This is not another government initiative

So the Big Society is going to get one last push. It was felt to need one. Paul Mason (BBC Newsnight’s economics editor) said:

I’m finding it common among non-politicos these days that whenever you mention the “Big Society” there’s a shrug and a suppressed laugh – yet if you move into the warren of thinktanks around Westminster, it’s treated deadly seriously.

Mason sees this as evidence of a “complete disconnect between the values and language of the state and those of the educated young.” As if determined to prove him right, David Cameron comes out with this piece of third term Blair-speak:

For too long, our country has failed to have a proper debate on how we can make our society stronger and give people more power. Now it is happening. And not just in the thinktanks of Westminster and newspapers of Fleet Street. The big society has been a topic of discussion on a wider basis – from being on the agenda at the General Synod to being debated in front of a live television audience.

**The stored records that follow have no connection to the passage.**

(* ===== verification/Regex.v ===== *)
(** * regexp: the part of Go's regular expressions the spam filter uses

    Character classes, concatenation, alternation, repetition and the text
    anchors, matched against the runes of a string.  [ends] computes all the
    suffixes a match from a position can leave; it is shown equivalent to the
    inductive semantics [matches]. *)

From stdpp Require Import base sets strings numbers list_basics list_relations list.
From S2P Require Import Prelude GoStd Utf8.
Open Scope Z_scope.

Inductive re : Type :=
  | REps
  | RSet (p : Z → bool)
  | RSeq (a b : re)
  | RAlt (a b : re)
  | RStar (a : re)
  | RBegin
  | REnd.

(** [matches n r s s']: in a text of [n] runes, from the position where [s] is
    left, [r] can match up to the position where [s'] is left. *)
Inductive matches (n : nat) : re → list Z → list Z → Prop :=
  | m_eps s : matches n REps s s
  | m_set p c s : p c = true → matches n (RSet p) (c :: s) s
  | m_seq a b s s1 s2 : matches n a s s1 → matches n b s1 s2 → matches n (RSeq a b) s s2
  | m_alt_l a b s s' : matches n a s s' → matches n (RAlt a b) s s'
  | m_alt_r a b s s' : matches n b s s' → matches n (RAlt a b) s s'
  | m_star_nil a s : matches n (RStar a) s s
  | m_star_more a s s1 s2 : matches n a s s1 → matches n (RStar a) s1 s2 → matches n (RStar a) s s2
  | m_begin s : length s = n → matches n RBegin s s
  | m_end : matches n REnd [] [].

(** Iterations that make progress; the fuel bounds their number. *)
Fixpoint star (step : list Z → list (list Z)) (fuel : nat) (s : list Z) : list (list Z) :=
  s :: match fuel with
       | O => []
       | S fuel => concat (star step fuel <$> filter (λ s', length s' < length s)%nat (step s))
       end.

Fixpoint ends (n : nat) (r : re) (s : list Z) : list (list Z) :=
  match r with
  | REps => [s]
  | RSet p => match s with c :: s' => if p c then [s'] else [] | [] => [] end
  | RSeq a b => concat (ends n b <$> ends n a s)
  | RAlt a b => ends n a s ++ ends n b s
  | RStar a => star (ends n a) (length s) s
  | RBegin => if bool_decide (length s = n) then [s] else []
  | REnd => match s with [] => [[]] | _ => [] end
  end.

(** Every suffix, the whole list first. *)
Fixpoint suffixes (s : list Z) : list (list Z) :=
  s :: match s with [] => [] | _ :: s' => suffixes s' end.

(** [re.MatchString(text)]: a match somewhere. *)
Definition MatchRunes (r : re) (s : list Z) : bool :=
  existsb (λ s0, match ends (length s) r s0 with [] => false | _ => true end) (suffixes s).
Definition MatchString (r : re) (text : string) : bool := MatchRunes r (runes text).

(** ** The matcher computes the semantics *)

Lemma elem_of_concat_fmap {A B} (f : A → list B) l y :
  y ∈ concat (f <$> l) ↔ ∃ x, x ∈ l ∧ y ∈ f x.
Proof.
  rewrite list_elem_of_In, in_concat. split.
  - intros (l' & Hl & Hy). apply list_elem_of_In, list_elem_of_fmap in Hl as (x & -> & Hx).
    exists x. split; [done|]. by apply list_elem_of_In.
  - intros (x & Hx & Hy). exists (f x). split; apply list_elem_of_In; [|done].
    apply list_elem_of_fmap. by eauto.
Qed.

Lemma matches_suffix n r s s' : matches n r s s' → s' `suffix_of` s.
Proof.
  induction 1 as [| p c s | | | | | | |]; try done; try (by etrans).
  by exists [c].
Qed.

Lemma star_sound n a (step : list Z → list (list Z)) fuel s s' :
  (∀ s s', s' ∈ step s → matches n a s s') → s' ∈ star step fuel s → matches n (RStar a) s s'.
Proof.
  intros Hstep. revert s. induction fuel as [|fuel IH]; intros s; cbn.
  - intros ->%list_elem_of_singleton. constructor.
  - intros [->|Hin]%elem_of_cons; [constructor|].
    apply elem_of_concat_fmap in Hin as (s1 & [_ H1]%list_elem_of_filter & H2).
    eapply m_star_more; [by apply Hstep|by apply IH].
Qed.

Lemma star_complete n a (step : list Z → list (list Z)) fuel s s' :
  (∀ s s', matches n a s s' → s' ∈ step s) → (length s ≤ fuel)%nat →
  matches n (RStar a) s s' → s' ∈ star step fuel s.
Proof.
  intros Hstep Hf Hm. remember (RStar a) as r eqn:Hr. revert fuel Hf.
  induction Hm as [| | | | |a' s|a' s s1 s2 H1 _ H2 IH| |]; intros fuel Hf; try done; simplify_eq.
  - destruct fuel; by left.
  - destruct (matches_suffix _ _ _ _ H1) as [[|c l] ->].
    { by apply IH. }
    cbn in Hf. rewrite length_app in Hf. destruct fuel as [|fuel]; [lia|]. right.
    apply elem_of_concat_fmap. exists s1. split.
    + apply list_elem_of_filter. split; [cbn; rewrite length_app; lia|]. by apply Hstep.
    + apply IH; [done|lia].
Qed.

Lemma ends_matches n r s s' : s' ∈ ends n r s ↔ matches n r s s'.
Proof.
  revert s s'. induction r as [|p|a IHa b IHb|a IHa b IHb|a IHa| |]; intros s s'; cbn.
  - rewrite list_elem_of_singleton. split; [intros ->; constructor|by inversion 1].
  - split.
    + destruct s as [|c s]; [by intros ?%elem_of_nil|]. destruct (p c) eqn:Hp; [|by intros ?%elem_of_nil].
      intros ->%list_elem_of_singleton. by constructor.
    + inversion 1 as [|p' c s0 Hp| | | | | | |]; subst. rewrite Hp. set_solver.
  - rewrite elem_of_concat_fmap. split.
    + intros (s1 & H1%IHa & H2%IHb). by econstructor.
    + inversion 1; subst. eexists. split; [by apply IHa|by apply IHb].
  - rewrite elem_of_app, IHa, IHb. split; [intros [|]; by constructor|].
    inversion 1; subst; auto.
  - split.
    + apply star_sound. intros ??. apply IHa.
    + apply star_complete; [|done]. intros ??. apply IHa.
  - case_bool_decide.
    + rewrite list_elem_of_singleton. split; [intros ->; by constructor|by inversion 1].
    + split; [by intros ?%elem_of_nil|intros Hm; inversion Hm; by subst].
  - split.
    + destruct s; [|by intros ?%elem_of_nil]. intros ->%list_elem_of_singleton. constructor.
    + inversion 1; subst. set_solver.
Qed.

Lemma elem_of_suffixes s s0 : s0 ∈ suffixes s ↔ s0 `suffix_of` s.
Proof.
  induction s as [|c s IH]; cbn.
  - rewrite list_elem_of_singleton. split; [by intros ->|by apply suffix_nil_inv].
  - rewrite elem_of_cons, IH. split.
    + intros [->|[l ->]]; [done|]. by exists (c :: l).
    + intros [[|c' l] Hl]; [by left|]. cbn in Hl. injection Hl as -> Hl. right. by exists l.
Qed.

(** A text matches when the pattern matches from one of its positions. *)
Lemma MatchRunes_spec r s :
  MatchRunes r s = true ↔ ∃ s0 s', s0 `suffix_of` s ∧ matches (length s) r s0 s'.
Proof.
  unfold MatchRunes. rewrite existsb_exists. split.
  - intros (s0 & H0%list_elem_of_In%elem_of_suffixes & Hm).
    destruct (ends (length s) r s0) as [|s' l] eqn:He; [done|].
    exists s0, s'. split; [done|]. apply ends_matches. rewrite He. by left.
  - intros (s0 & s' & H0 & Hm). exists s0. split; [by apply list_elem_of_In, elem_of_suffixes|].
    apply ends_matches in Hm. destruct (ends _ r s0); [by apply elem_of_nil in Hm|done].
Qed.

It’s pretty obvious that the Big Society has had no positive impact at all on people’s lives generally. The potholes on my street are not being fixed by armies of volunteers. I haven’t knocked on my neighbours’ doors in an attempt to get a new district charity up and running, and no one has knocked on mine. We came up with chairs and quiche for the Big Lunch, yes, but that’s something different.

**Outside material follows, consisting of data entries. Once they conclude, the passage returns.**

(* ===== verification/Blocklist.v ===== *)
(** * The default block list

    internal/moderation/blocklist.go and NewFilter: the terms the server's filter is
    made from, and that each of them is caught. *)

From Stdlib Require Import Ascii.
From stdpp Require Import base gmap sets strings numbers list_basics list_relations list.
From S2P Require Import Prelude GoStd Utf8 Regex Filter FilterProofs.
Open Scope Z_scope.

(** The terms, verbatim and in the order of the source. *)
Definition defaultBlocklist : list string :=
  ["nigger"; "nigga"; "niggers"; "niggas"; "faggot"; "faggots"; "fag"; "fags"; "dyke"; "dykes"; "tranny"; "trannies";
   "retard"; "retards"; "retarded"; "spic"; "spics"; "wetback"; "wetbacks"; "kike"; "kikes"; "chink"; "chinks";
   "gook"; "gooks"; "beaner"; "beaners"; "coon"; "coons"; "raghead"; "ragheads"; "towelhead"; "towelheads"; "cracker";
   "zipperhead"; "kill yourself"; "kys"; "go die"; "drink bleach"; "hang yourself"; "neck yourself"; "end yourself";
   "slit your wrists"; "nobody loves you"; "you should die"; "hope you die"; "get raped"; "i will find you";
   "i know where you live"; "cum slut"; "cock whore"; "child porn"; "kiddie porn"; "cp links"; "jailbait"; "lolicon";
   "shotacon"; "underage sex"; "pedo"; "pedophile"; "pedophilia"; "molest"; "molestation"; "incest"; "bestiality";
   "zoophilia"; "snuff"; "rape porn"; "revenge porn"; "send me your address"; "what is your address";
   "whats your address"; "where do you live"; "send your ssn"; "social security number"; "credit card number";
   "send nudes"; "send me nudes"; "show me your body"; "how old are you really"; "are you underage"; "buy followers";
   "free bitcoin"; "free crypto"; "double your money"; "nigerian prince"; "wire transfer"; "click this link";
   "earn money fast"; "make money online"; "hot singles"; "onlyfans link"; "i will kill you"; "i will murder you";
   "gonna shoot up"; "school shooting"; "bomb threat"; "swatting"; "swat you"; "dox you"; "doxxing you";
   "leaked your info"; "gonna stab you"; "curb stomp"; "heil hitler"; "sieg heil"; "white power"; "white supremacy";
   "race war"; "ethnic cleansing"; "gas the"; "genocide"; "join isis"; "allahu akbar bomb"].

Definition NewFilter `{Unicode} : Filter := NewFilterWithTerms defaultBlocklist.

(** ** Words and phrases *)

(** The words of a phrase, as runes, with one space between them. *)
Fixpoint spaced (ws : list (list Z)) : list Z :=
  match ws with
  | [] => []
  | [w] => w
  | w :: ws => w ++ 32 :: spaced ws
  end.

Definition word_sep `{Unicode} (r : Z) : bool := negb (IsLetter r) && negb (IsDigit r).

Section fields.
Context `{!Unicode}.

(** Up to a separator, or from the start, the fields are those of the two parts. *)
Lemma fields_split pre rest cur :
  (∀ r pre', pre = pre' ++ [r] → word_sep r = true) → (pre = [] → cur = []) →
  ∃ fs, fields_from word_sep (scalar_chunks (pre ++ rest)) cur = fs ++ fields_from word_sep (scalar_chunks rest) [].
Proof.
  revert cur. induction pre as [|r pre IH]; intros cur Hpre Hcur.
  { exists []. by rewrite Hcur. }
  change (scalar_chunks ((r :: pre) ++ rest)) with (Chunk r (encode_rune r) true :: scalar_chunks (pre ++ rest)).
  cbn [fields_from c_rune c_bytes].
  assert (Hpre' : ∀ r0 pre', pre = pre' ++ [r0] → word_sep r0 = true).
  { intros r0 pre' ->. by eapply (Hpre r0 (r :: pre')). }
  destruct (word_sep r) eqn:Hr.
  - destruct (IH [] Hpre' ltac:(done)) as (fs & ->). eexists. by rewrite app_assoc.
  - apply IH; [done|]. intros ->. by rewrite (Hpre r []) in Hr.
Qed.

(** A word before a separator, or the end, is the first field. *)
Lemma fields_word w post cur :
  Forall (λ r, word_sep r = false) w → cur ++ concat (encode_rune <$> w) ≠ [] →
  (∀ r post', post = r :: post' → word_sep r = true) →
  fields_from word_sep (scalar_chunks (w ++ post)) cur
    = (cur ++ concat (encode_rune <$> w)) :: fields_from word_sep (scalar_chunks post) [].
Proof.
  intros Hw. revert cur. induction Hw as [|r w Hr _ IH]; intros cur Hne Hpost.
  - cbn [fmap list_fmap concat Datatypes.app] in *. rewrite app_nil_r in *. destruct post as [|p post]; cbn.
    + by rewrite bool_decide_false.
    + rewrite (Hpost p post) by done. by rewrite bool_decide_false.
  - change (scalar_chunks ((r :: w) ++ post)) with (Chunk r (encode_rune r) true :: scalar_chunks (w ++ post)).
    cbn [fields_from c_rune c_bytes]. rewrite fmap_cons in *. cbn [concat] in *. rewrite app_assoc in *. rewrite Hr. by apply IH.
Qed.

Lemma fields_phrase ws post :
  word_sep 32 = true →
  Forall (λ w, w ≠ [] ∧ Forall (λ r, word_sep r = false) w) ws → ws ≠ [] →
  (∀ r post', post = r :: post' → word_sep r = true) →
  fields_from word_sep (scalar_chunks (spaced ws ++ post)) []
    = ((λ w, concat (encode_rune <$> w)) <$> ws) ++ fields_from word_sep (scalar_chunks post) [].
Proof.
  intros Hsp Hws Hne Hpost. induction Hws as [|w ws [Hw1 Hw2] Hws IH]; [done|].
  assert (Hnil : concat (encode_rune <$> w) ≠ []).
  { destruct w as [|r w]; [done|]. cbn. intros [Hn _]%app_eq_nil. by apply encode_rune_nonempty in Hn. }
  destruct ws as [|w' ws].
  - cbn. by apply fields_word.
  - change (spaced (w :: w' :: ws)) with (w ++ 32 :: spaced (w' :: ws)). rewrite <-app_assoc.
    rewrite fields_word; [|done|done|by intros r post' [= <- _]]. rewrite fmap_cons. cbn [app Datatypes.app]. f_equal.
    change (scalar_chunks (32 :: spaced (w' :: ws) ++ post))
      with (Chunk 32 (encode_rune 32) true :: scalar_chunks (spaced (w' :: ws) ++ post)).
    cbn [fields_from c_rune]. rewrite Hsp. rewrite bool_decide_true by done. by apply IH.
Qed.
End fields.

(** ** Joined tokens *)

Lemma prefix_append s t : String.prefix s (s +:+ t) = true.
Proof.
  induction s as [|a s IH]; [by destruct t|]. rewrite app_string_cons. cbn. destruct (Ascii.ascii_dec a a); [exact IH|done].
Qed.

Lemma Contains_app x s y : Contains (x +:+ s +:+ y) s = true.
Proof.
  induction x as [|a x IH].
  - rewrite app_string_nil. pose proof (prefix_append s y) as Hp. destruct (s +:+ y); cbn [Contains]; by rewrite Hp.
  - rewrite app_string_cons. cbn [Contains]. rewrite IH. apply orb_true_r.
Qed.

(** The joined list has the joined part in it. *)
Lemma Join_part fs ws gs sep : ws ≠ [] → ∃ x y, Join (fs ++ ws ++ gs) sep = x +:+ Join ws sep +:+ y.
Proof.
  intros Hne. induction fs as [|f fs IH].
  - exists "". induction ws as [|w ws IH]; [done|]. destruct ws as [|w' ws].
    + destruct gs as [|g gs]; [exists ""; cbn; by rewrite app_string_nil_r|by exists (sep +:+ Join (g :: gs) sep)].
    + destruct IH as (y & E); [done|]. exists y.
      change (Join ([] ++ (w :: w' :: ws) ++ gs) sep) with (w +:+ sep +:+ Join ([] ++ (w' :: ws) ++ gs) sep).
      rewrite E. change (Join (w :: w' :: ws) sep) with (w +:+ sep +:+ Join (w' :: ws) sep).
      by rewrite !app_string_nil, !app_string_assoc.
  - destruct IH as (x & y & E). exists (f +:+ sep +:+ x), y.
    assert (Join ((f :: fs) ++ ws ++ gs) sep = f +:+ sep +:+ Join (fs ++ ws ++ gs) sep) as ->.
    { destruct fs, ws; done. }
    by rewrite E, !app_string_assoc.
Qed.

There have been changes, though. Existing charities have had their state funding cut – they’ll have to re-apply for ‘contracts’ – so for those who volunteered to help out with things some time ago, the Big Society is about being told to do less. It’s the same for local authorities. And I think this is the point. British politicians have their pet projects; the Tories especially. John Major had his national sports academy, Blair had his city academies. And I think you could make a case for privatised rail. These things are still going (with the exception of Railtrack, which got re-nationalised). It’s possible that the Big Society bank will still be going in twenty years’ time. ‘Pet project’ suggests harmlessness: it’d be better to describe these projects as exercises in patronage, where the degree of harm is to do with things like size, take-up, and complexity. Sport: harmless; arguably good. City academies: mostly harmless. National rail infrastructure: decidedly bad.

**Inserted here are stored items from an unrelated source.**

Class NetLaws (NW : Type) `{!Net NW} : Prop := {
  upgrade_ok : ∀ n s n', upgrade_http n = (Ok s, n') →
    opened n !! s = None ∧ frames n' = frames n ∧
    ∃ fd, opened n' = <[s := fd]> (opened n);
  upgrade_err : ∀ n e n', upgrade_http n = (Err e, n') → frames n' = frames n ∧ opened n' = opened n;
  opened_inj : ∀ n s1 s2 fd, opened n !! s1 = Some fd → opened n !! s2 = Some fd → s1 = s2;
  write_ok : ∀ s j n n', write_text s j n = (None, n') →
    frames n' = frames n ++ [(s, j)] ∧ opened n' = opened n;
  write_err : ∀ s j n e n', write_text s j n = (Some e, n') →
    frames n' = frames n ∧ opened n' = opened n;
  close_spec : ∀ s n, frames (close_sock s n).2 = frames n ∧
    opened (close_sock s n).2 = delete s (opened n);
  raw_control_open : ∀ s n fd, opened n !! s = Some fd → (raw_control s n).1 = Some (Some fd);
  quiet_control : ∀ s, quiet (raw_control s);
  quiet_ping : ∀ s, quiet (write_ping s);
  quiet_next : ∀ s, quiet (next_reader s);
  quiet_discard : ∀ s, quiet (discard s);
  quiet_read : ∀ s z, quiet (read_full s z);
  quiet_add : ∀ fd, quiet (epoll_ctl_add fd);
  quiet_del : ∀ fd, quiet (epoll_ctl_del fd);
  quiet_wait : quiet epoll_wait;
  quiet_range : ∀ m, quiet (conns_range m);
  conns_range_perm : ∀ m n, (conns_range m n).1 ≡ₚ map_to_list m;
}.

Record Connection : Type := {
  ID : string;
  Conn : sock;
  Fd : Z;
  CreatedAt : Z;
  LastPing : Z;
  processing : bool;
}.

(** The heap of connections, the manager's maps, the map of the epoll wrapper
    and the network. *)
Record hub (NW : Type) : Type := Hub {
  heap : gmap loc Connection;
  byID : gmap string loc;
  byFd : gmap Z loc;
  ep_connections : gmap Z sock;
  net : NW;
}.
Arguments Hub {NW} _ _ _ _ _.
Arguments heap {NW} _.
Arguments byID {NW} _.
Arguments byFd {NW} _.
Arguments ep_connections {NW} _.
Arguments net {NW} _.

Definition NewConnectionManager {NW} (n : NW) : hub NW := Hub ∅ ∅ ∅ ∅ n.

Section ops.
Context `{Net NW}.

Definition on_net {A} (m : M NW A) : M (hub NW) A :=
  λ h, let '(a, n) := m (net h) in (a, Hub (heap h) (byID h) (byFd h) (ep_connections h) n).

Definition get_hub : M (hub NW) (hub NW) := λ h, (h, h).
Definition set_maps (ids : gmap string loc) (fds : gmap Z loc) : M (hub NW) unit :=
  λ h, (tt, Hub (heap h) ids fds (ep_connections h) (net h)).
Definition set_ep (m : gmap Z sock) : M (hub NW) unit :=
  λ h, (tt, Hub (heap h) (byID h) (byFd h) m (net h)).

(** [&Connection{...}] *)
Definition new_conn (c : Connection) : M (hub NW) loc :=
  λ h, let l := fresh (dom (heap h)) in
       (l, Hub (<[l := c]> (heap h)) (byID h) (byFd h) (ep_connections h) (net h)).

(** Assigning a field of the object. *)
Definition update_conn (l : loc) (f : Connection → Connection) : M (hub NW) unit :=
  λ h, (tt, Hub (alter f l (heap h)) (byID h) (byFd h) (ep_connections h) (net h)).
Definition set_LastPing (t : Z) (c : Connection) : Connection :=
  {| ID := ID c; Conn := Conn c; Fd := Fd c; CreatedAt := CreatedAt c; LastPing := t;
     processing := processing c |}.
Definition set_processing (b : bool) (c : Connection) : Connection :=
  {| ID := ID c; Conn := Conn c; Fd := Fd c; CreatedAt := CreatedAt c; LastPing := LastPing c;
     processing := b |}.

(** Following a pointer; every pointer the program holds is allocated, and the
    default stands for nothing. *)
Definition dummy_conn : Connection :=
  {| ID := ""; Conn := 0%nat; Fd := -1; CreatedAt := 0; LastPing := 0; processing := false |}.
Definition deref (h : hub NW) (l : loc) : Connection := default dummy_conn (heap h !! l).

Definition WriteMessage (l : loc) (data : json) : M (hub NW) (option error) :=
  let! h := get_hub in on_net (write_text (Conn (deref h l)) data).
Definition WritePing (l : loc) : M (hub NW) (option error) :=
  let! h := get_hub in on_net (write_ping (Conn (deref h l))).
Definition Close (l : loc) : M (hub NW) (option error) :=
  let! h := get_hub in on_net (close_sock (Conn (deref h l))).

Definition socketFD (conn : sock) : M (hub NW) Z :=
  let! r := on_net (raw_control conn) in
  ret match r with
      | None => -1
      | Some None => 0
      | Some (Some fd) => fd
      end.

(** *** ConnectionManager *)

Definition Add (l : loc) : M (hub NW) unit :=
  let! h := get_hub in
  let c := deref h l in
  set_maps (<[ID c := l]> (byID h)) (<[Fd c := l]> (byFd h)).

Definition Remove (id : string) : M (hub NW) bool :=
  let! h := get_hub in
  match byID h !! id with
  | Some l =>
      do! set_maps (delete id (byID h)) (delete (Fd (deref h l)) (byFd h)) in
      let! _ := Close l in
      ret true
  | None => ret false
  end.

Definition RemoveByFd (fd : Z) : M (hub NW) (option loc) :=
  let! h := get_hub in
  match byFd h !! fd with
  | Some l =>
      do! set_maps (delete (ID (deref h l)) (byID h)) (delete fd (byFd h)) in
      let! _ := Close l in
      ret (Some l)
  | None => ret None
  end.

Definition Get (id : string) : M (hub NW) (option loc) := let! h := get_hub in ret (byID h !! id).
Definition GetByFd (fd : Z) : M (hub NW) (option loc) := let! h := get_hub in ret (byFd h !! fd).
Definition GetByConn (c : sock) : M (hub NW) (option loc) :=
  let! fd := socketFD c in GetByFd fd.
Definition Count : M (hub NW) Z := let! h := get_hub in ret (Z.of_nat (size (byID h))).

Definition All : M (hub NW) (list loc) :=
  let! h := get_hub in
  let! order := on_net (conns_range (byID h)) in
  ret order.*2.

Definition Broadcast (msg : json) : M (hub NW) unit :=
  let! conns := All in
  range_do conns (λ l, let! _ := WriteMessage l msg in ret tt).

(** *** Epoll (the epoll instance's own descriptor is left out) *)

Definition epoll_Add (conn : sock) : M (hub NW) (option error) :=
  let! fd := socketFD conn in
  let! e := on_net (epoll_ctl_add fd) in
  match e with
  | Some err => ret (Some err)
  | None =>
      let! h := get_hub in
      do! set_ep (<[fd := conn]> (ep_connections h)) in
      ret None
  end.

Definition epoll_Remove (conn : sock) : M (hub NW) (option error) :=
  let! fd := socketFD conn in
  let! e := on_net (epoll_ctl_del fd) in
  match e with
  | Some err => ret (Some err)
  | None =>
      let! h := get_hub in
      do! set_ep (delete fd (ep_connections h)) in
      ret None
  end.

Definition epoll_Wait : M (hub NW) (res (list sock)) :=
  let! r := on_net epoll_wait in
  match r with
  | Err err => ret (Err err)
  | Ok events => let! h := get_hub in ret (Ok (omap (λ fd, ep_connections h !! fd) events))
  end.
End ops.

(** The part of [handleUpgrade] that creates and registers the connection. *)
Definition register `{Net NW} (conn : sock) (fd : Z) (sessionID : string) (created last : Z)
    : M (hub NW) loc :=
  let! l := new_conn {| ID := sessionID; Conn := conn; Fd := fd; CreatedAt := created;
                        LastPing := last; processing := false |} in
  do! Add l in
  ret l.

(** ** The invariant *)

(** Both maps point to the same objects, each under its own ID and descriptor,
    and the open sockets are those of the registered connections. *)
Record conns_ok `{Net NW} (h : hub NW) : Prop := {
  ok_id : ∀ id l, byID h !! id = Some l →
    ∃ c, heap h !! l = Some c ∧ ID c = id ∧ byFd h !! Fd c = Some l
         ∧ opened (net h) !! Conn c = Some (Fd c);
  ok_fd : ∀ fd l, byFd h !! fd = Some l →
    ∃ c, heap h !! l = Some c ∧ Fd c = fd ∧ byID h !! ID c = Some l;
  ok_open : ∀ s, is_Some (opened (net h) !! s) →
    ∃ id l c, byID h !! id = Some l ∧ heap h !! l = Some c ∧ Conn c = s;
}.

Lemma conns_new `{Net NW} (n : NW) : opened n = ∅ → conns_ok (NewConnectionManager n).
Proof. intros Hn. split; cbn; try done. intros s [fd Hs]. by rewrite Hn in Hs. Qed.

(** The hub without a registered connection. *)
Definition drop_conn `{Net NW} (h : hub NW) (c : Connection) (n' : NW) : hub NW :=
  Hub (heap h) (delete (ID c) (byID h)) (delete (Fd c) (byFd h)) (ep_connections h) n'.

Section proofs.
Context `{NetLaws NW}.
Implicit Types (h : hub NW).

Lemma wp_on_net {A} (x : M NW A) (Q : A → hub NW → Prop) h :
  wp x (λ a n, Q a (Hub (heap h) (byID h) (byFd h) (ep_connections h) n)) (net h) →
  wp (on_net x) Q h.
Proof. unfold wp, on_net. by destruct (x (net h)). Qed.

Lemma wp_get_hub (Q : hub NW → hub NW → Prop) h : Q h h → wp get_hub Q h.
Proof. done. Qed.
Lemma wp_set_maps ids fds (Q : unit → hub NW → Prop) h :
  Q tt (Hub (heap h) ids fds (ep_connections h) (net h)) → wp (set_maps ids fds) Q h.
Proof. done. Qed.

Lemma deref_heap h l c : heap h !! l = Some c → deref h l = c.
Proof. unfold deref. by intros ->. Qed.

(** The network may move on quietly. *)
Lemma conns_ok_quiet h n' :
  opened n' = opened (net h) → conns_ok h →
  conns_ok (Hub (heap h) (byID h) (byFd h) (ep_connections h) n').
Proof. intros Hn [H1 H2 H3]. split; cbn; rewrite ?Hn; auto. Qed.

Lemma wp_socketFD conn fd (Q : Z → hub NW → Prop) h :
  opened (net h) !! conn = Some fd →
  (∀ n', opened n' = opened (net h) → frames n' = frames (net h) →
     Q fd (Hub (heap h) (byID h) (byFd h) (ep_connections h) n')) →
  wp (socketFD conn) Q h.
Proof.
  intros Hs HQ. unfold socketFD. wp_pure. apply wp_on_net. apply wp_intro. intros r n' E.
  pose proof (raw_control_open _ _ _ Hs) as Hr. pose proof (quiet_control conn (net h)) as [Hf Ho].
  rewrite E in *. cbn in *. subst r. apply wp_ret. by apply HQ.
Qed.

There’s nothing new about patronage, nor is there anything new about the conditions that traditionally attach. The patron must be satisfied that the recipients are deserving: that they won’t go against the patron’s own ideas about how these things should be done. With the Big Society, the patronage avenues – the scope of the ‘charters’ and the ‘contracts’ – have been defined through the obsessions of the Tory press over the last few decades. Schools. Health and Safety. Local Authority social work. Now, some of the right sort of people, with the right ideas, will be allowed to set up their own state funded substitutes. But perhaps they’ll improve things, and should be allowed a chance? Not if you believe that giving things a chance should be a matter of majoritarian decision-making, and at a local level where possible. Without an acknowledgment of the role of local democracy, the attempt to paint the Big Society as ‘localism’ just doesn’t wash. Big Society advocates talk about empowerment but fling mud at the institutions of local representation: they describe elected council leaders as ‘fat cats’ and local authorities as places where ‘power is trapped’. Established charities don’t fare much better: they’re described by Shaun Bailey – Cameron’s ‘ambassador’ for the Big Society – as ‘civic unions’. The attitude looks well entrenched; the main thing stopping Michael Gove doing end runs around local authorities on schools is the constitutional limit to that sort of behaviour. So I think the death of the Big Society is best understood as the death of a rebranding exercise, not as the end of a policy. The erosion of existing local institutions and the establishment of things like free schools will continue until there’s a change of national government.

(Note: the Americans have something similar: the Office of Faith-based and Neighborhood Partnerships.)